Material and Substantial Change Requirement
In order for a modification suit to even get off the ground, you would have to prove that someone’s circumstances – either yours, or your ex-spouse’s, or your child’s – have gone through an important and relevant change. While courts rule what is a “material and substantial change in circumstances” on a case-by-case basis, meaning there are no cut-and-dried rules for what is and what is not “material and substantial,” certain changes are typically seen as important enough to warrant a modification to the Decree of Divorce. These include:
- You or your ex-spouse moving across the country, and requesting a modification to their visitation rights,
- A significant increase or decrease in your or your ex-spouse’s income that makes it easier or more difficult to make support payments,
- Changes in the expenses associated with raising and supporting your children, such as increased health insurance payments after an injury or sickness, or college tuition savings,
- You or your ex-spouse have remarried
Process and Effect of Modification
The modification process begins by filing a petition with the court, and delivering it to all of the other parties affected by the proposed modification. In some circumstances, the court will issue a temporary order, and make a change to the Decree that has immediate effect. However, most judges only do this if it’s clear that it’s in the best interest of any children affected by the proposed modification.
If the proposed modification to the Decree cannot be settled or resolved, then a final hearing is scheduled. This hearing is a little like a trial, but without some of the formality. There can, however, be a jury if you request one and the hearing is to determine custody issues. Typically, though, the judge will make the decisions.

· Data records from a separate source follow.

(** * Equation generator and math-symbols library: shallow embedding

    Two near-duplicate modules of the repository are embedded here:
    - [Compact]: src/src/extensions/equation/equation-generator.ts
    - [Advanced]: the "Advanced Implementation" appended to
      src/src/extensions/equation/math-symbols-library.ts
    together with the command registry and [getSuggestions] of the
    library proper ([Symbols]).

    Strings are modelled as Rocq [string]s of ASCII characters (one
    character per UTF-16 code unit); [toLowerCase] and [trim] are the
    ASCII restrictions of the JavaScript ones; JavaScript numbers that the
    code prints are integers and are printed in decimal. *)

From Stdlib Require Import Strings.String Strings.Ascii List Arith Lia ZArith
  Sorting.Sorted Sorting.Permutation Numbers.DecimalString Numbers.DecimalZ.
Import ListNotations.
Open Scope bool_scope.
Open Scope string_scope.

(* ------------------------------------------------------------------ *)
(** ** JavaScript string helpers *)
Module JS.

Definition char_nl : ascii := ascii_of_nat 10.
Definition char_cr : ascii := ascii_of_nat 13.
Definition nl : string := String char_nl EmptyString.

(** [String.prototype.toLowerCase], ASCII part. *)
Definition lower_char (c : ascii) : ascii :=
  let n := nat_of_ascii c in
  if Nat.leb 65 n && Nat.leb n 90 then ascii_of_nat (n + 32) else c.

Fixpoint toLowerCase (s : string) : string :=
  match s with
  | EmptyString => EmptyString
  | String c s' => String (lower_char c) (toLowerCase s')
  end.

(** [s.startsWith(p)], returning the rest of [s] after [p]. *)
Fixpoint strip_prefix (p s : string) : option string :=
  match p, s with
  | EmptyString, _ => Some s
  | String c p', String d s' =>
      if Ascii.eqb c d then strip_prefix p' s' else None
  | String _ _, EmptyString => None
  end.

Definition startsWith (s p : string) : bool :=
  match strip_prefix p s with Some _ => true | None => false end.

(** [s.includes(p)]: [p] starts at some position of [s]. *)
Fixpoint includes (s p : string) : bool :=
  startsWith s p ||
  match s with
  | EmptyString => false
  | String _ s' => includes s' p
  end.

(** Line terminators, which the regular-expression [.] does not match. *)
Definition is_line_terminator (c : ascii) : bool :=
  Ascii.eqb c char_nl || Ascii.eqb c char_cr.
(** * PTCP (vertex): packet codec, sequence arithmetic, RFC 793 state machine,
      connection engine and multiplexer, embedded from [vertex/ptcp.py] and
      [vertex/tcpdfa.py].

    Python integers are unbounded, so every integer is a [Z]; the places where
    the source reduces modulo 2^32 or 2^16 are written out.  A [str] used as a
    byte string is a [list byte].  Exceptions are values of [Exn]; a loop that
    never ends is the outcome [Hang]. *)

From Stdlib Require Import ZArith List Lia Bool Sorted.
From Stdlib Require Import Strings.Byte.
From stdpp Require Import base gmap list strings.

Local Open Scope Z_scope.

(** ** Outcomes of a call *)

Inductive Exn :=
  | AttributeError (attr : string)
  | AssertionError
  | BadPacketError
  | ChecksumMismatchError (expected received : Z)
  | TruncatedDataError
  | GarbageDataError
  | NoTransition
  | KeyError
  | struct_error
  | RuntimeError
  | UnboundLocalError
  | TypeError
  | AlreadyCalled
  | ApplicationError.

Inductive Res (A : Type) :=
  | Ok (a : A)
  | Raise (e : Exn)
  | Hang.
Arguments Ok {A} a.
Arguments Raise {A} e.
Arguments Hang {A}.

Definition res_bind {A B} (r : Res A) (k : A -> Res B) : Res B :=
  match r with
  | Ok a => k a
  | Raise e => Raise e
  | Hang => Hang
  end.

(** ** Byte strings *)

Abbreviation bytes := (list byte).

Definition byte_of_Z (z : Z) : byte :=
  match Byte.of_N (Z.to_N (z mod 256)) with
  | Some b => b
  | None => x00
  end.

Definition Z_of_byte (b : byte) : Z := Z.of_N (Byte.to_N b).

Definition len {A} (l : list A) : Z := Z.of_nat (length l).

(** Python's normalisation of a slice bound against a sequence of length [n]. *)
Definition py_index (n i : Z) : Z :=
  if i <? 0 then Z.max (i + n) 0 else Z.min i n.

(** [l[lo:hi]], [l[lo:]] and [l[:hi]]. *)
Definition py_slice {A} (l : list A) (lo hi : Z) : list A :=
  let lo' := py_index (len l) lo in
  let hi' := py_index (len l) hi in
  take (Z.to_nat (hi' - lo')) (drop (Z.to_nat lo') l).

Definition py_slice_from {A} (l : list A) (lo : Z) : list A :=
  drop (Z.to_nat (py_index (len l) lo)) l.

Definition py_slice_to {A} (l : list A) (hi : Z) : list A :=
  take (Z.to_nat (py_index (len l) hi)) l.

(** ** The [struct] module, for the format characters of [_packetFormat]
    in network byte order ([!]: standard sizes, no padding). *)

Module struct.

Inductive code := H | L | B | l.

If you can successfully show that there have been material and significant changes to the circumstances, and that the modifications to the Decree would resolve these changes in the best interest of the parties, then the judge will rule in your favor and modify the Decree. This will result in the issuance of an Order Modifying Prior Orders, which overrules some of the terms in your Decree of Divorce, but leaves the rest intact.
Oftentimes, the parties to a divorce make informal, unofficial changes to their Decree of Divorce, solving small problems on their own without going through the court to make an official change. While this agreement is the first step to making an official modification, the lack of the court’s stamp of approval means that it will not be enforced by the court.
This is important because any agreement that’s unofficially made is thrown out the window, if a court has to come into the picture later on to enforce or modify the Divorce Decree. Therefore, if you lose your job after the divorce, and your ex-spouse agrees to accept only half of the support payment specified in the Decree until you find another job, but then a disagreement arises and the case gets brought back into court, the court could require you to pay the entire amount, according to the Decree. The court could even hold you in contempt for failing to follow through on your obligations under the Decree.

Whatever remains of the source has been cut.